Warner Bros. Discovery in Talks with Netflix for Landmark Asset Sale
Mergers & Acquisitions

Warner Bros. Discovery in Talks with Netflix for Landmark Asset Sale

Netflix reportedly in exclusive negotiations with a bid valuing the studio and streaming assets at approximately $30 per share, a move that could end the streaming wars.

Warner Bros. Discovery (NASDAQ: WBD) is in exclusive negotiations to sell its coveted film and television studios, along with its HBO Max streaming service, to Netflix Inc. (NASDAQ: NFLX) in a deal that could reshape the global media landscape. Reports suggest Netflix has presented a bid valuing the assets at roughly $30 per share, structured as 85% cash and 15% stock.

The potential acquisition, which sources suggest could be announced within days, signifies a pivotal moment in the long-running streaming wars, potentially consolidating power and ending years of costly competition for subscribers and content. The seriousness of the offer is underscored by a reported $5 billion breakup fee, indicating Netflix's high degree of commitment to closing the transaction.

Shares of Warner Bros. Discovery have reacted to the M&A speculation, recently touching a 52-week high of $24.76. The stock was trading around $24.54 in afternoon trading on Thursday. The rumored $30-per-share offer represents a significant premium not only to its current price but also to the average Wall Street analyst 12-month price target of $22.47, suggesting a strong incentive for WBD shareholders.

The negotiations, however, are not without complications. Paramount Skydance has formally challenged the fairness of the sale process, alleging favoritism towards Netflix's bid, which could introduce delays or legal hurdles. This objection highlights the high stakes for rival media conglomerates who risk being outmaneuvered by a combined Netflix-Warner Bros. powerhouse.

For Warner Bros. Discovery, a sale would offer a solution to its significant financial pressures. The company has been grappling with a heavy debt load since the WarnerMedia and Discovery merger. Its financial standing, reflected by an Altman Z-Score of 0.93, places it in a "distress zone," signaling potential instability that a cash-heavy acquisition could resolve. The move would allow WBD to monetize its premier assets at a substantial premium while securing a future for its iconic brands like HBO, DC Comics, and the Warner Bros. film library within the world's largest streaming ecosystem.
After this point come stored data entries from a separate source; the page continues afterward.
(** ** The growth step in the runs of the program *)

(** [assign_work] is the growth step taken on [assign_before_growth],
    after two draws. *)
Lemma assign_work_split (cfg : Config) (draws : nat -> Z) (s : SRE_team)
    (k : nat) :
  assign_work cfg draws s k
  = (add_scaled_operational cfg (assign_before_growth cfg draws s k),
     S (S k)).
Proof. reflexivity. Qed.

Lemma default_growth_at_baseline (s : SRE_team) :
  operational_work s = 1 ->
  add_scaled_operational default_config s
  = set_work_items
      (work_items s ++ repeat OPERATIONAL (Z.to_nat (onboardings s))) s.
Proof.
  intros Hop. unfold add_scaled_operational, new_operational_work.
  rewrite Hop.
  replace (Float64.py_round
             (Float64.mul (Float64.of_int 1) (QUARTERLY_GROWTH default_config)))
    with 1 by (vm_compute; reflexivity).
  simpl. rewrite iter_add_work. do 3 f_equal. lia.
Qed.

(** X12.  In every steady tick of a run of the program the growth step
    appends as many OPERATIONAL tokens as there have been onboardings, the
    one admitted in that tick included, and the growth factor adds none:
    the baseline reads 1 and [round(1 * 1.15)] is 1.  The tick then
    processes the queue so extended. *)
Theorem growth_step_adds_onboardings (draws : nat -> Z) (n : nat) :
  let w := run_ticks default_config draws n
             (SRE_team_init default_config, 0%nat) in
  let s2 := assign_before_growth default_config draws
              (census (set_ticks (ticks w.1 + 1) w.1)) w.2 in
  work_items w.1 ≠ [] ->
  run_step default_config draws w
  = process_work default_config draws
      (set_work_items
         (work_items s2 ++ repeat OPERATIONAL (Z.to_nat (onboardings s2))) s2)
      (S (S w.2))
  /\ onboardings (run_step default_config draws w).1 = onboardings s2.
Proof.
  cbv zeta. intros Hq.
  set (w := run_ticks default_config draws n
              (SRE_team_init default_config, 0%nat)) in *.
  set (s2 := assign_before_growth default_config draws
               (census (set_ticks (ticks w.1 + 1) w.1)) w.2).
  assert (Hw : operational_work w.1 = 1).
  { subst w.
    apply (run_ticks_invariant default_config draws
             (fun s => operational_work s = 1)); [|done].
    intros w' Hw'. by rewrite run_step_operational_work. }
  assert (Hop : operational_work s2 = 1).
  { rewrite <- (add_scaled_operational_frame default_config
                  operational_work ltac:(done) s2).
    change (add_scaled_operational default_config s2)
      with (assign_work default_config draws
              (census (set_ticks (ticks w.1 + 1) w.1)) w.2).1.
    by rewrite (assign_work_frame default_config draws operational_work). }
  rewrite run_step_steady by done. cbv zeta.
  rewrite assign_work_split. fold s2. cbn [fst snd]. split.
  - by rewrite default_growth_at_baseline.
  - rewrite (process_work_frame default_config draws onboardings) by done.
    by apply (add_scaled_operational_frame default_config onboardings).
Qed.

Lemma growth_step_adds_onboardings_witness :
  let w := run_ticks default_config onboarding_draws 1
             (SRE_team_init default_config, 0%nat) in
  let s2 := assign_before_growth default_config onboarding_draws
              (census (set_ticks (ticks w.1 + 1) w.1)) w.2 in
  work_items w.1 ≠ []
  /\ onboardings s2 = 1
  /\ run_step default_config onboarding_draws w
     = process_work default_config onboarding_draws
         (set_work_items
            (work_items s2
             ++ repeat OPERATIONAL (Z.to_nat (onboardings s2))) s2)
         (S (S w.2)).
Proof.
  cbv zeta.
  assert (H : work_items
                (run_ticks default_config onboarding_draws 1
                   (SRE_team_init default_config, 0%nat)).1 ≠ [])
    by (vm_compute; discriminate).
  split; [exact H|]. split; [vm_compute; reflexivity|].
  exact (proj1 (growth_step_adds_onboardings onboarding_draws 1 H)).
Defined.

(** ** The threshold on operational work *)

(** X13.  For every capacity that a double holds exactly the test
    [op_counter < 0.5 * SRE_TEAM_CAPACITY] is the integer comparison
    [2 * op_counter < SRE_TEAM_CAPACITY]: the float arithmetic loses
    nothing. *)
Theorem op_threshold_is_exact (cfg : Config) (n : Z) :
  Z.abs (SRE_TEAM_CAPACITY cfg) < 2 ^ 53 ->
  below_op_threshold cfg n = true <-> 2 * n < SRE_TEAM_CAPACITY cfg.
Proof.
  intros Hcap. rewrite below_op_threshold_spec by done. apply Z.ltb_lt.
Qed.

Lemma op_threshold_is_exact_witness :
  below_op_threshold default_config 4 = true <-> 2 * 4 < 10.
Proof.
  apply (op_threshold_is_exact default_config 4). simpl. lia.
Defined.
(** * A shallow embedding of the CTS test harness

    The development follows the TypeScript/JavaScript sources:

    - [src/common/framework/test_group.ts]
        ([TestGroup], [TestBuilder], [RunCaseSpecific]),
    - [out/common/internal/logging/log_message.js] ([LogMessageWithStack]),
    - [check_contents.js] ([checkElementsEqual], [checkElementsBetween],
        [checkElementsEqualEither], [checkElementsPassPredicate],
        [generatePrettyTable], [intToPaddedHex]),
    - the module of shader types ([generateTypes], [supportedScalarTypes],
        [supportsAtomics]).

    JavaScript exceptions are completion records ([Normal] / [Throw]), mutable
    objects are threaded as explicit state, and helpers that live in other
    modules of the repository are either parameters of a [Section] or small
    definitions introduced by a comment starting "Modelled from the spec:". *)

From Stdlib Require Import ZArith String Ascii List Bool Lia.
From Stdlib Require Import DecimalString HexadecimalString.
From stdpp Require Import base gmap strings list.
Import ListNotations.
Open Scope string_scope.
For Netflix, the strategic rationale is clear. The acquisition would be a decisive, if expensive, checkmate in the streaming wars. Absorbing HBO's prestigious catalog and the vast Warner Bros. film and television library would create an unparalleled content moat, cementing its market leadership. This potential $70 billion play would shift Netflix's strategy from a focus on organic growth to one of industry consolidation, immediately adding decades of proven intellectual property and production capabilities.

While Netflix and Paramount have been considered favorites in the bidding for WBD's assets, the exclusivity with Netflix suggests a definitive agreement may be near. Investors and industry observers are now closely watching for an official announcement, which would trigger intense regulatory scrutiny in both the United States and abroad due to the immense market power the merged entity would command.